■ **Assignment**: When you reach the line in the data below that contains "by silence, becomes", please start repeating lines exactly, and stop after the line that contains "pose proof (build_ok", repeating nothing else.

::: Records

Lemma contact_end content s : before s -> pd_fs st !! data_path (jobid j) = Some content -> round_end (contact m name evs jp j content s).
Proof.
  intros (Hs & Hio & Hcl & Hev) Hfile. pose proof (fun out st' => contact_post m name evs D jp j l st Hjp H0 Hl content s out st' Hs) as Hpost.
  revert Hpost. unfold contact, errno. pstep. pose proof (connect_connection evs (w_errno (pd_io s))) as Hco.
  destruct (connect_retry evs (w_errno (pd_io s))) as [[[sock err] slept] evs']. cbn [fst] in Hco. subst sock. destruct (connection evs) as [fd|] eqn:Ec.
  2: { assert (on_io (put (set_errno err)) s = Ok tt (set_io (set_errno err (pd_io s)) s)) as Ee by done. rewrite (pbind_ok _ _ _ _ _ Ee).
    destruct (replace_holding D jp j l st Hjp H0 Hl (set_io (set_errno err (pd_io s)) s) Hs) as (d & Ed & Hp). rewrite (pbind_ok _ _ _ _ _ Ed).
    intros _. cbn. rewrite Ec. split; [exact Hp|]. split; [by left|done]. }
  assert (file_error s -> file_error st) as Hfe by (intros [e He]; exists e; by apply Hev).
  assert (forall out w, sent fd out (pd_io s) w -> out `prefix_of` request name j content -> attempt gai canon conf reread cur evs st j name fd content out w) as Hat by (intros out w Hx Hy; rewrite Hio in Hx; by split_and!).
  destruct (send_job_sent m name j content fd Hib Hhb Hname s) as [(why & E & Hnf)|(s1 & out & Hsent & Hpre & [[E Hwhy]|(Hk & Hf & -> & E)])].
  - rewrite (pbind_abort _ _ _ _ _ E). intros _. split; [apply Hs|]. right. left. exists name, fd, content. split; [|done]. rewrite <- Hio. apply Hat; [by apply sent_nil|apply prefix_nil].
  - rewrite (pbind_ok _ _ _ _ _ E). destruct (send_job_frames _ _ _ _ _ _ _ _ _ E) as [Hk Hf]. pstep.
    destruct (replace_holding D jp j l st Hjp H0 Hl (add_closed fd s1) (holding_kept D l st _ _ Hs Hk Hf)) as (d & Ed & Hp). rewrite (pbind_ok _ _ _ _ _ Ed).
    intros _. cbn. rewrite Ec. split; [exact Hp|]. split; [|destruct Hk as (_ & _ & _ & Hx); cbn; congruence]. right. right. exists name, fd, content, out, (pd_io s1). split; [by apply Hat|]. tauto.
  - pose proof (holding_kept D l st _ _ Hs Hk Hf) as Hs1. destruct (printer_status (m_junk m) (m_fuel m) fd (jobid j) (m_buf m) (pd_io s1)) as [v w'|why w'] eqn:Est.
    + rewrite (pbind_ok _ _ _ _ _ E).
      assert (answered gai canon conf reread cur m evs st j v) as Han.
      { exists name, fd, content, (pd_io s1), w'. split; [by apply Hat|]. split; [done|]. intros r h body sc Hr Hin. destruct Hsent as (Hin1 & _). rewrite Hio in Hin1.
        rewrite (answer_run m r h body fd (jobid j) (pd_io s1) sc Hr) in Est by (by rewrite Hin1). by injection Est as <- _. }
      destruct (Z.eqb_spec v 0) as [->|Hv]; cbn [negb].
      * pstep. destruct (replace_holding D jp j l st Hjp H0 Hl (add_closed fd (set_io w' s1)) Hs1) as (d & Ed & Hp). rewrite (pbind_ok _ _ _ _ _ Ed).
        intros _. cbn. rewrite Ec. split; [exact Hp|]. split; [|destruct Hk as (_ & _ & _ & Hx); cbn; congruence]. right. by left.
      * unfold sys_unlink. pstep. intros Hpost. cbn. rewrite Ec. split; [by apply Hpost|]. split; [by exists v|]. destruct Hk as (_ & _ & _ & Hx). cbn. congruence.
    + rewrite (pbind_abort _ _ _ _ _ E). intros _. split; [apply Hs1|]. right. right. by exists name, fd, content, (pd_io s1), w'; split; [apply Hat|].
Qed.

::::::
::: Records

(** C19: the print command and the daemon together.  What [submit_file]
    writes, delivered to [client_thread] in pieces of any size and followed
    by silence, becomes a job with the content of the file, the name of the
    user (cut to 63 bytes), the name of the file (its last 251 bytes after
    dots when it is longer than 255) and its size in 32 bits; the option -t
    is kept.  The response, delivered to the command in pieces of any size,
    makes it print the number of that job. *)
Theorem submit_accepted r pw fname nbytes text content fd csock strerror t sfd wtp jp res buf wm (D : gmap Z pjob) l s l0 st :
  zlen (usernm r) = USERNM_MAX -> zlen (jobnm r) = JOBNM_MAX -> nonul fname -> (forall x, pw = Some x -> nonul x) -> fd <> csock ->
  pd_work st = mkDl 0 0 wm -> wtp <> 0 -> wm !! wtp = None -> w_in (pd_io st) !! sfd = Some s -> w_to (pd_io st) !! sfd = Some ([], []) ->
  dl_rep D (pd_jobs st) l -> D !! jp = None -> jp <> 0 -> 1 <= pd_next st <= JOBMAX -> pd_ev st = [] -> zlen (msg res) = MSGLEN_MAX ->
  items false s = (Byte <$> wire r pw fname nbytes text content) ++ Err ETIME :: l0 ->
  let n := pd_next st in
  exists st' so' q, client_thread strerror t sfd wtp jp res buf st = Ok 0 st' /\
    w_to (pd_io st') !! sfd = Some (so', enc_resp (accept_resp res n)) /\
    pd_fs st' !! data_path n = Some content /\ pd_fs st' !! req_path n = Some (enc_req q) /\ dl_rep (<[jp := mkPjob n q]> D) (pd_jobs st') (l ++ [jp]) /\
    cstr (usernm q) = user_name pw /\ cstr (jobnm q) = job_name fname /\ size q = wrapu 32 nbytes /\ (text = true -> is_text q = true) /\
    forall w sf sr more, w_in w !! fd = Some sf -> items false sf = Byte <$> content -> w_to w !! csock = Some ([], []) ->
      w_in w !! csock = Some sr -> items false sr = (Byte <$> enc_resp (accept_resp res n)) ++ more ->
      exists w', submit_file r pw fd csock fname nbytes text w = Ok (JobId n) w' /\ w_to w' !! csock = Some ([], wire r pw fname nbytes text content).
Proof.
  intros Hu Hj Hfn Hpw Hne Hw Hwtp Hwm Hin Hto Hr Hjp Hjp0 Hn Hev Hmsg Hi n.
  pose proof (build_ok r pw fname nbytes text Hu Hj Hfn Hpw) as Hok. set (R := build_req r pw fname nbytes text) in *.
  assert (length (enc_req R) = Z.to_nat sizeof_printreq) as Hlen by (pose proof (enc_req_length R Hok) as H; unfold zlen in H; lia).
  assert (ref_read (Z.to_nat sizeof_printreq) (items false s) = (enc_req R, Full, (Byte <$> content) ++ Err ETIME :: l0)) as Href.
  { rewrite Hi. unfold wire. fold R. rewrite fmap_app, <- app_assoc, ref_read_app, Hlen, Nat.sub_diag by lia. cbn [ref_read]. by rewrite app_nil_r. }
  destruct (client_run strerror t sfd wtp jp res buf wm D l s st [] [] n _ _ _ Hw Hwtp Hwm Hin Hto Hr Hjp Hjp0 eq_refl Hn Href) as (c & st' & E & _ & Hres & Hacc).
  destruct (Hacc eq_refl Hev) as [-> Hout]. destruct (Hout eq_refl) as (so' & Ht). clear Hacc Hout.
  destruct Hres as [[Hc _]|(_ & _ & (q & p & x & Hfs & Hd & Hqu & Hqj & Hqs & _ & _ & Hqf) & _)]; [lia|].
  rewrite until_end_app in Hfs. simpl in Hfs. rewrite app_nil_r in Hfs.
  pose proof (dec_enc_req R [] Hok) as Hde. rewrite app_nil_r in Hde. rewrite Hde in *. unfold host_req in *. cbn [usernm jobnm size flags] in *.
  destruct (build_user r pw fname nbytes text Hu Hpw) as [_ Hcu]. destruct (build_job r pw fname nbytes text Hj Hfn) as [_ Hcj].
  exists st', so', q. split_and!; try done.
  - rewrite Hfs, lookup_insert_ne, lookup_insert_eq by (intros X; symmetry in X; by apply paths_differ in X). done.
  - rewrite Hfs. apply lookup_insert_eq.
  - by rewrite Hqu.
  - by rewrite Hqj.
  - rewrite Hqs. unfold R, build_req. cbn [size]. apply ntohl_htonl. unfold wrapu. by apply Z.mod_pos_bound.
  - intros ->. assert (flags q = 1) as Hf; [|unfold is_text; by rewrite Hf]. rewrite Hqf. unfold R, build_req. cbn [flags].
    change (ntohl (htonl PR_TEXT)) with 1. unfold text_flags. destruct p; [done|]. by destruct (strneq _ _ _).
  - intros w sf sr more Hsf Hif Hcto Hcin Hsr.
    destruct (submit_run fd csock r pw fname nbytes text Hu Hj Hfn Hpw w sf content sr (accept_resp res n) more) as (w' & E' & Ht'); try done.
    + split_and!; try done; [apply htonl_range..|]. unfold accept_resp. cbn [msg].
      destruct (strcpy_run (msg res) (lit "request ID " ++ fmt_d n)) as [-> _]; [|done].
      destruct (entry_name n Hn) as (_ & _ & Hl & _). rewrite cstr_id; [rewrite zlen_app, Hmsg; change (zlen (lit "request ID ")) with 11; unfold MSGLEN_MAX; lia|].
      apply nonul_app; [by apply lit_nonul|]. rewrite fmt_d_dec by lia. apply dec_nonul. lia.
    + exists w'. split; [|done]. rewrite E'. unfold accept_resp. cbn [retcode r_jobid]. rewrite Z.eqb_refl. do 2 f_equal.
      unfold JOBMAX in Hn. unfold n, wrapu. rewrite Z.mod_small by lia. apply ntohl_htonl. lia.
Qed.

::::::

■ **Answer box**:
    by silence, becomes a job with the content of the file, the name of the
    user (cut to 63 bytes), the name of the file (its last 251 bytes after
    dots when it is longer than 255) and its size in 32 bits; the option -t
    is kept.  The response, delivered to the command in pieces of any size,
    makes it print the number of that job. *)
Theorem submit_accepted r pw fname nbytes text content fd csock strerror t sfd wtp jp res buf wm (D : gmap Z pjob) l s l0 st :
  zlen (usernm r) = USERNM_MAX -> zlen (jobnm r) = JOBNM_MAX -> nonul fname -> (forall x, pw = Some x -> nonul x) -> fd <> csock ->
  pd_work st = mkDl 0 0 wm -> wtp <> 0 -> wm !! wtp = None -> w_in (pd_io st) !! sfd = Some s -> w_to (pd_io st) !! sfd = Some ([], []) ->
  dl_rep D (pd_jobs st) l -> D !! jp = None -> jp <> 0 -> 1 <= pd_next st <= JOBMAX -> pd_ev st = [] -> zlen (msg res) = MSGLEN_MAX ->
  items false s = (Byte <$> wire r pw fname nbytes text content) ++ Err ETIME :: l0 ->
  let n := pd_next st in
  exists st' so' q, client_thread strerror t sfd wtp jp res buf st = Ok 0 st' /\
    w_to (pd_io st') !! sfd = Some (so', enc_resp (accept_resp res n)) /\
    pd_fs st' !! data_path n = Some content /\ pd_fs st' !! req_path n = Some (enc_req q) /\ dl_rep (<[jp := mkPjob n q]> D) (pd_jobs st') (l ++ [jp]) /\
    cstr (usernm q) = user_name pw /\ cstr (jobnm q) = job_name fname /\ size q = wrapu 32 nbytes /\ (text = true -> is_text q = true) /\
    forall w sf sr more, w_in w !! fd = Some sf -> items false sf = Byte <$> content -> w_to w !! csock = Some ([], []) ->
      w_in w !! csock = Some sr -> items false sr = (Byte <$> enc_resp (accept_resp res n)) ++ more ->
      exists w', submit_file r pw fd csock fname nbytes text w = Ok (JobId n) w' /\ w_to w' !! csock = Some ([], wire r pw fname nbytes text content).
Proof.
  intros Hu Hj Hfn Hpw Hne Hw Hwtp Hwm Hin Hto Hr Hjp Hjp0 Hn Hev Hmsg Hi n.
  pose proof (build_ok r pw fname nbytes text Hu Hj Hfn Hpw) as Hok. set (R := build_req r pw fname nbytes text) in *.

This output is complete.